> **Task statement**:
Whenever a line in the data contains "Record", show that line.

> **Dataset extract**:
Definition flt : npfloat -> npfloat -> bool := fcmp Qlt_bool.
Definition fle : npfloat -> npfloat -> bool := fcmp Qle_bool.
Definition fgt (x y : npfloat) : bool := flt y x.
Definition fge (x y : npfloat) : bool := fle y x.
Definition feq : npfloat -> npfloat -> bool := fcmp Qeq_bool.

Definition fop (f : Q -> Q -> Q) (x y : npfloat) : npfloat :=
  match x, y with
  | Some a, Some b => Some (f a b)
  | _, _ => None
  end.

(** [np.diff] *)
Fixpoint np_diff (l : list Q) : list Q :=
  match l with
  | a :: (b :: _) as t => (b - a) :: np_diff t
  | _ => []
  end.


(** ** Formatting *)

(** [f"{n}"] for a non-negative integer *)
Definition fmt_int (n : Z) : string :=
  NilZero.string_of_uint (N.to_uint (Z.to_N n)).

(** [f"{x:.2f}"]: two decimals, ties to even. *)
Definition fmt2 (x : npfloat) : string :=
  match x with
  | None => "nan"
  | Some q =>
      let scaled := Qabs q * 100 in
      let fl := Qfloor scaled in
      let frac := scaled - inject_Z fl in
      let n := if Qlt_bool frac (1 # 2) then fl
               else if Qlt_bool (1 # 2) frac then (fl + 1)%Z
               else if Z.even fl then fl else (fl + 1)%Z in
      let cents := (n mod 100)%Z in
      ((if Qlt_bool q 0 then "-" else "")
       ++ fmt_int (n / 100) ++ "."
       ++ (if (cents <? 10)%Z then "0" else "") ++ fmt_int cents)%string
  end.

(** ** Market data

    The snapshot is a [dict] whose entries used by the strategies are
    sequences of numbers. *)

Definition snapshot : Type := list (string * list Q).

(** [market_data.get(k, [])] *)
Definition md_get (k : string) (market_data : snapshot) : list Q :=
  match dict_get k market_data with
  | Some l => l
  | None => []
  end.

(** ** Strategies *)

(** The class of a strategy object together with the attributes its
    constructor stores. *)
Inductive variant : Type :=
| Abstract
| MA (short_window long_window : Z)
| RSI (period oversold overbought : Z)
| VB (lookback_period : Z) (volatility_factor : Q).

Record strategy : Type := mkStrategy {
  name : string;
  config : dict;
  active : bool;
  last_signal : option dict;
  kind : variant
}.

(** [config or {}] *)
Definition config_or_empty (config : option dict) : dict :=
  match config with
  | Some c => c
  | None => []
  end.

(** [TradingStrategy.__init__] *)
Definition TradingStrategy_init (name : string) (config : option dict)
    (k : variant) : strategy :=
  {| name := name;
     config := config_or_empty config;
     active := false;
     last_signal := None;
     kind := k |}.

Definition TradingStrategy (name : string) (config : option dict) : strategy :=
  TradingStrategy_init name config Abstract.

Definition MovingAverageCrossover (short_window long_window : Z)
    (config : option dict) : strategy :=
  TradingStrategy_init "MA Crossover" config (MA short_window long_window).

Definition RSIStrategy (period oversold overbought : Z)
    (config : option dict) : strategy :=
  TradingStrategy_init "RSI Strategy" config (RSI period oversold overbought).

Definition VolatilityBreakout (lookback_period : Z) (volatility_factor : Q)
    (config : option dict) : strategy :=
  TradingStrategy_init "Volatility Breakout" config
    (VB lookback_period volatility_factor).

Definition activate (s : strategy) : strategy :=
  {| name := name s; config := config s; active := true;
     last_signal := last_signal s; kind := kind s |}.

Definition deactivate (s : strategy) : strategy :=
  {| name := name s; config := config s; active := false;
     last_signal := last_signal s; kind := kind s |}.

Definition set_last_signal (s : strategy) (d : dict) : strategy :=
  {| name := name s; config := config s; active := active s;
     last_signal := Some d; kind := kind s |}.

Definition get_signal (s : strategy) : option dict := last_signal s.

Definition insufficient_data : dict :=
  [("signal", VStr "HOLD"); ("reason", VStr "Insufficient data")].

(** *** MovingAverageCrossover *)

(** [prices[-w:]] *)
Definition window (w : Z) (prices : list Q) : list Q :=
  py_slice prices (Some (- w)%Z) None.

(** [prices[-w-1:-1]] *)
Definition prev_window (w : Z) (prices : list Q) : list Q :=
  py_slice prices (Some (- w - 1)%Z) (Some (-1)%Z).

(** [np.mean(prices[-w:])], the current moving average over [w] *)
Definition moving_average (w : Z) (prices : list Q) : npfloat :=
  np_mean (window w prices).

(** [np.mean(prices[-w-1:-1])], the previous value of that average *)
Definition prev_moving_average (w : Z) (prices : list Q) : npfloat :=
  np_mean (prev_window w prices).

Definition ma_analyze (now : string) (short_window long_window : Z)
    (market_data : snapshot) : dict :=
  let prices := md_get "prices" market_data in
  if (len prices <? long_window)%Z then insufficient_data
  else
    let short_ma := moving_average short_window prices in
    let long_ma := moving_average long_window prices in
    let prev_short_ma := prev_moving_average short_window prices in
    let prev_long_ma := prev_moving_average long_window prices in
    let '(signal, reason) :=
      if fgt short_ma long_ma && fle prev_short_ma prev_long_ma then
        ("BUY", "Short MA (" ++ fmt2 short_ma ++ ") crossed above Long MA ("
                ++ fmt2 long_ma ++ ")")%string
      else if flt short_ma long_ma && fge prev_short_ma prev_long_ma then
        ("SELL", "Short MA (" ++ fmt2 short_ma ++ ") crossed below Long MA ("
                 ++ fmt2 long_ma ++ ")")%string
      else ("HOLD", "No crossover detected") in
    [("signal", VStr signal); ("reason", VStr reason);
     ("short_ma", VNum short_ma); ("long_ma", VNum long_ma);
     ("timestamp", VStr now)].

(** *** RSIStrategy *)

(** Both divisions are by a number that is not zero: [avg_loss] has
    just been tested, and [rs] is not negative. *)
Definition calculate_rsi (period : Z) (prices : list Q) : npfloat :=
  if (len prices <=? period)%Z then Some 50
  else
    let deltas := np_diff prices in
    let gains := map (fun d => Qmax d 0) deltas in
    let losses := map (fun d => - Qmin d 0) deltas in
    let avg_gain := np_mean (py_slice gains (Some (- period)%Z) None) in
    let avg_loss := np_mean (py_slice losses (Some (- period)%Z) None) in
    if feq avg_loss (Some 0) then Some 100
    else
      let rs := fop Qdiv avg_gain avg_loss in
      fop Qminus (Some 100) (fop Qdiv (Some 100) (fop Qplus (Some 1) rs)).

Definition rsi_analyze (now : string) (period oversold overbought : Z)
    (market_data : snapshot) : dict :=
  let prices := md_get "prices" market_data in
  if (len prices <=? period)%Z then insufficient_data
  else
    let current_rsi := calculate_rsi period prices in
    let prev_rsi := calculate_rsi period (py_slice prices None (Some (-1)%Z)) in
    let '(signal, reason) :=
      if flt current_rsi (Some (inject_Z oversold))
         && fge prev_rsi (Some (inject_Z oversold)) then
        ("BUY", "RSI (" ++ fmt2 current_rsi ++ ") entered oversold territory")%string
      else if fgt current_rsi (Some (inject_Z overbought))
              && fle prev_rsi (Some (inject_Z overbought)) then
        ("SELL", "RSI (" ++ fmt2 current_rsi ++ ") entered overbought territory")%string
      else ("HOLD", "RSI (" ++ fmt2 current_rsi ++ ") not at extreme levels")%string in
    [("signal", VStr signal); ("reason", VStr reason);
     ("rsi", VNum current_rsi); ("timestamp", VStr now)].

(** *** VolatilityBreakout *)

(** A [for] loop that appends one value per iteration and stops at the
    first exception. *)
Fixpoint for_each {A B : Type} (f : A -> result B) (l : list A)
  : result (list B) :=
  match l with
  | [] => Ok []
  | a :: l' => b <- f a;; bs <- for_each f l';; Ok (b :: bs)
  end.

(** The body of the true-range loop at offset [i].  The source reads
    [highs[-(i+1)]], [lows[-(i+1)]] and [closes[-(i+2)]], the first two
    twice; a repeated read returns what the first one did. *)
Definition true_range (highs lows closes : list Q) (i : Z) : result Q :=
  h <- py_index highs (- (i + 1))%Z;;
  l <- py_index lows (- (i + 1))%Z;;
  c <- py_index closes (- (i + 2))%Z;;
  Ok (Qmax (Qmax (h - l) (Qabs (h - c))) (Qabs (l - c))).

Definition vb_analyze (now : string) (lookback_period : Z)
    (volatility_factor : Q) (market_data : snapshot) : result dict :=
  let highs := md_get "highs" market_data in
  let lows := md_get "lows" market_data in
  let closes := md_get "prices" market_data in
  if (len closes <? lookback_period)%Z then Ok insufficient_data
  else
    ranges <- for_each (true_range highs lows closes)
                (py_range 1 (Z.min lookback_period (len highs)));;
    let atr := match ranges with [] => Some 0 | _ => np_mean ranges end in
    current_price <- py_index closes (-1)%Z;;
    previous_close <- py_index closes (-2)%Z;;
    let band := fop Qmult atr (Some volatility_factor) in
    let upper_band := fop Qplus (Some previous_close) band in
    let lower_band := fop Qminus (Some previous_close) band in
    let '(signal, reason) :=
      if fgt (Some current_price) upper_band then
        ("BUY", "Price (" ++ fmt2 (Some current_price)
                ++ ") broke above upper band (" ++ fmt2 upper_band ++ ")")%string
      else if flt (Some current_price) lower_band then
        ("SELL", "Price (" ++ fmt2 (Some current_price)
                 ++ ") broke below lower band (" ++ fmt2 lower_band ++ ")")%string
      else ("HOLD", "Price (" ++ fmt2 (Some current_price)
                    ++ ") within volatility bands")%string in
    Ok [("signal", VStr signal); ("reason", VStr reason);
        ("atr", VNum atr); ("upper_band", VNum upper_band);
        ("lower_band", VNum lower_band); ("timestamp", VStr now)].

(** *** The [analyze] method

    The result is the returned signal together with the strategy object
    after the call ([last_signal] is overwritten); when the call raises,
    the object has not been modified. *)
Definition analyze (now : string) (s : strategy) (market_data : snapshot)
  : result (dict * strategy) :=
  match kind s with
  | Abstract => Raise NotImplementedError
  | MA short_window long_window =>
      let d := ma_analyze now short_window long_window market_data in
      Ok (d, set_last_signal s d)
  | RSI period oversold overbought =>
      let d := rsi_analyze now period oversold overbought market_data in
      Ok (d, set_last_signal s d)
  | VB lookback_period volatility_factor =>
      d <- vb_analyze now lookback_period volatility_factor market_data;;
      Ok (d, set_last_signal s d)
  end.

(** ** The strategy manager *)

Record manager : Type := mkManager {
  strategies : gmap string strategy;
  active_strategies : list string;
  market_data : snapshot;
  last_update : option string
}.

(** [StrategyManager.__init__] *)
Definition StrategyManager : manager :=
  {| strategies := ∅; active_strategies := []; market_data := [];
     last_update := None |}.

(** [l.remove(x)]: drops the first occurrence.  Both callers test
    [x in l] first, so the [ValueError] of an absent [x] cannot occur. *)
Fixpoint list_remove (x : string) (l : list string) : list string :=
  match l with
  | [] => []
  | y :: l' => if String.eqb x y then l' else y :: list_remove x l'
  end.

> **Exercise solution**:
Record strategy : Type := mkStrategy {
Record manager : Type := mkManager {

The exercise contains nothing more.